Overview
Glycosylated haemoglobin (HbA1c) is formed when glucose molecules in the blood bind non-enzymatically to haemoglobin. The extent of this binding remains directly proportional to the blood glucose concentration.
Since the average lifespan of red blood cells is about three months, HbA1c reflects the average blood glucose levels over the previous 2–3 months. It is widely used to monitor long-term glycaemic control in people with diabetes. HbA1c (Glycosylated Haemoglobin)
Biochemical Basis
Glycosylated haemoglobin is formed through irreversible non-enzymatic glycation of the beta chain of haemoglobin A. This process continues throughout the lifespan of red blood cells. Because the degree of glycation depends on circulating glucose levels, HbA1c serves as a reliable biochemical marker for long-term blood sugar control.
Pathophysiology
Glycosylated haemoglobin increases the production of reactive free radicals within blood cells. This alters cell membrane properties, leading to increased blood viscosity and impaired blood flow.
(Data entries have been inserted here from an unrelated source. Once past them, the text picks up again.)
Lemma unwind_ends w b intent ty submitted :
  valid submitted w -> b_action b = action intent ->
  runs X w (unwind cfg b intent ty submitted) (ends w intent submitted).
Proof.
  intros Hv Hact. unfold unwind. set (bu := Coordinator.set_state UNWINDING b). set (n := len w).
  eapply (runs_bind all n _ _ _ _ (fun b' _ => same_but_id bu b')).
  { by apply sp_persist_basket; auto. }
  intros b1 w1 K1 Hb.
  assert (Hact1 : b_action b1 = action intent) by (by destruct Hb as [->|[id ->]]).
  eapply (runs_bind all n _ _ _ _ (fun _ _ => True)); [by apply sp_event|]. intros [] w2 K2 _.
  pose proof (kept_trans _ _ _ _ _ K1 K2) as K02.
  eapply (runs_bind all n _ _ _ _ (fun rested wx => rested = true -> no_late_fills E ->
    at_rest submitted wx)).
  { apply sp_cancel_and_wait. intros rested wx _ Hr Hok N. apply Hr; [done|done|exact Hv|].
    eapply valid_kept; [exact K02|exact Hv]. }
  intros rested w3 K3 Hrest.
  pose proof (kept_trans _ _ _ _ _ K1 (kept_trans _ _ _ _ _ K2 K3)) as K03.
  assert (Hgive : forall wx comp, kept (old n) n w wx -> valid comp wx ->
    (length comp <= length (legs intent))%nat ->
    runs X wx (abandon cfg b1 intent submitted comp) (ends w intent submitted)).
  { intros wx comp Kx Hvc Hlc. eapply runs_mono; [apply abandon_ends; [|done|done]|].
    - apply valid_app; [|done]. eapply valid_kept; [exact Kx|done].
    - intros r w'. apply ends_shift. apply (k_crit _ _ _ _ Kx). }
  assert (K03' : kept (old n) n w w3) by (eapply kept_weaken; [| |exact K03]; done).
  destruct rested; [|apply Hgive; [done|constructor|simpl; lia]]. simpl.
  eapply (runs_bind all n _ _ _ _ (fun _ _ => True)).
  { apply sp_persist_children; [done|apply K03|eapply valid_kept; [exact K03|done]|done]. }
  intros [] w4 K4 _.
  assert (K04 : kept (old n) n w w4)
    by (eapply kept_trans; [exact K03'|]; eapply kept_weaken; [| |exact K4]; done).
  eapply (runs_bind (old n) n _ _ _ _ (fun out wx => match out with
    | Some l => valid l wx /\ (length l <= length (legs intent))%nat
        /\ reversals intent l wx
        /\ (l = [] \/ forall il, il ∈ enumerate (legs intent) -> leg_settled n w4 submitted l il wx)
    | None => True end)).
  { apply sp_catch; [apply sp_bind|intros e wx _; by apply sp_ret].
    eapply sp_mono; [apply (sp_compensate n w4); [apply kept_refl|apply K04]|done|].
    intros l wx _ Hl _. by apply sp_ret. }
  intros out w5 K5 Hout. pose proof (kept_trans _ _ _ _ _ K04 K5) as K05.
  destruct out as [comps|]; [|apply Hgive; [done|constructor|simpl; lia]].
  destruct Hout as (Hvc & Hlc & Hrev & Hset).
  eapply (runs_bind all (len w5) _ _ _ _ (fun _ _ => True)); [by apply sp_wait_terminals|].
  intros [] w6 K6 _.
  assert (K06 : kept (old n) n w w6)
    by (eapply kept_trans; [exact K05|]; eapply kept_weaken; [| |exact K6]; [done|apply K05]).
  do 2 (eapply runs_step; [reflexivity|]).
  fold (objects comps w6) (objects submitted w6).
  destruct (compensation_complete _ _) eqn:Ecc; simpl;
    [|apply Hgive; [done|eapply valid_kept; [exact K6|exact Hvc]|done]].
  set (bc := Coordinator.set_state COMPENSATED _).
  eapply (runs_bind all (len w6) _ _ _ _ (fun b' _ => same_but_id bc b')).
  { by apply sp_persist_basket; auto. }
  intros b2 w7 K7 Hb2.
  eapply (runs_bind all (len w6) _ _ _ _ (fun _ _ => True)); [by apply sp_event|].
  intros [] w8 K8 _. pose proof (kept_trans _ _ _ _ _ K7 K8) as K68.
  assert (Hl6 : (n <= len w6)%nat) by apply K06.
  assert (Hsub6 : Forall (fun i => (i < len w6)%nat) submitted)
    by (eapply valid_kept; [exact K06|done]).
  assert (Hv6 : valid comps w6) by (eapply valid_kept; [exact K6|exact Hvc]).
  assert (K58 : kept all (len w5) w5 w8).
  { eapply kept_trans; [exact K6|]. eapply kept_weaken; [| |exact K68]; [done|apply K6]. }
  assert (Hcf : forall o, o ∈ objects comps w8 -> comp_filled o).
  { apply (comps_filled comps w6); [done|done|]. unfold compensation_complete in Ecc.
    by destruct (objects comps w6). }
  assert (R4 : no_late_fills E -> at_rest submitted w4)
    by (intros N; eapply at_rest_kept; [exact N| |exact K4|by apply Hrest]; exact Hv).
  apply runs_ret. split_and!; [done|done| |done]. apply out_compensated; simpl.
  - by destruct Hb2 as [->|[id ->]].
  - split; [|exact Hcf]. eapply reversals_kept; [exact K58|exact Hvc|exact Hrev].
  - intros N. specialize (R4 N). destruct (decide (comps = [])) as [->|Hne].
    + left. eapply (complete_nothing_filled _ _ _ w6); [done|exact K68|done| |exact Ecc].
      eapply at_rest_kept; [exact N| | |exact R4]; [exact Hv|].
      eapply kept_trans; [exact K5|eapply kept_weaken; [| |exact K6]; [done|apply K05]].
    + right. destruct Hset as [|Hset]; [done|]. intros il Hil.
      eapply (settled_flat n w4 w5); [done|done|exact Hv|by apply Hset|done|apply K05|done].
  - rewrite (k_crit _ _ _ _ K68). apply (k_crit _ _ _ _ K06).
Qed.

Definition retries : nat :=
  Z.to_nat (match retry_policy cfg with Some p => max_retries p | None => 0 end).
Once formed, HbA1c remains in circulation for the entire lifespan of red blood cells. Poorly controlled diabetes results in elevated HbA1c levels, which are associated with an increased risk of complications such as neuropathy, retinopathy, cardiovascular disease, and nephropathy.
Advantages
Glycosylated haemoglobin testing does not require fasting and can be performed at any time of the day. It provides a long-term assessment of blood glucose levels over 2–3 months and is standardized, reproducible, and more reflective of overall glycaemic control than single blood glucose measurements.
Indications
Glycosylated haemoglobin estimation is used to diagnose diabetes and to assess overall diabetic control. It helps manage known diabetics, evaluate suspected diabetes, monitor patients every three months, and assess the risk of diabetes-related complications.
Sample Collection
Fasting is not required for HbA1c testing. A 2.0 ml blood sample is collected in an EDTA (lavender-capped) tube at any time. The sample can be transported at ambient temperature and refrigerated for up to seven days if required.
Methods of Estimation
Several methods are available for HbA1c estimation, including high-performance liquid chromatography (HPLC), immunoassays, capillary electrophoresis, and boronate affinity chromatography. Each method has its own advantages and limitations, and selection depends on laboratory facilities and clinical needs.
Reference Range and Interpretation
Glycosylated haemoglobin values below 5.7% are considered normal. Values between 5.7% and 6.4% indicate prediabetes, while values above 6.5% are diagnostic of diabetes. Higher HbA1c levels reflect poorer glycaemic control and increased risk of complications.
Clinical Significance
HbA1c is a key marker for long-term glycaemic monitoring and is used to guide treatment decisions. It helps predict the risk of diabetic complications and allows assessment of treatment efficacy. However, conditions affecting red blood cell turnover or haemoglobin structure can influence test accuracy.
HbA1c and Fructosamine
HbA1c reflects long-term glucose control, whereas fructosamine reflects short-term glycaemic status over 2–3 weeks. Fructosamine testing is useful when HbA1c results are unreliable, such as in conditions affecting red blood cells.
Limitations
HbA1c does not reflect short-term fluctuations in blood glucose. Variations due to age, race, and certain medical conditions may affect accuracy. Conditions such as haemoglobinopathies, haemolytic anaemia, chronic renal failure, and pregnancy can interfere with HbA1c interpretation.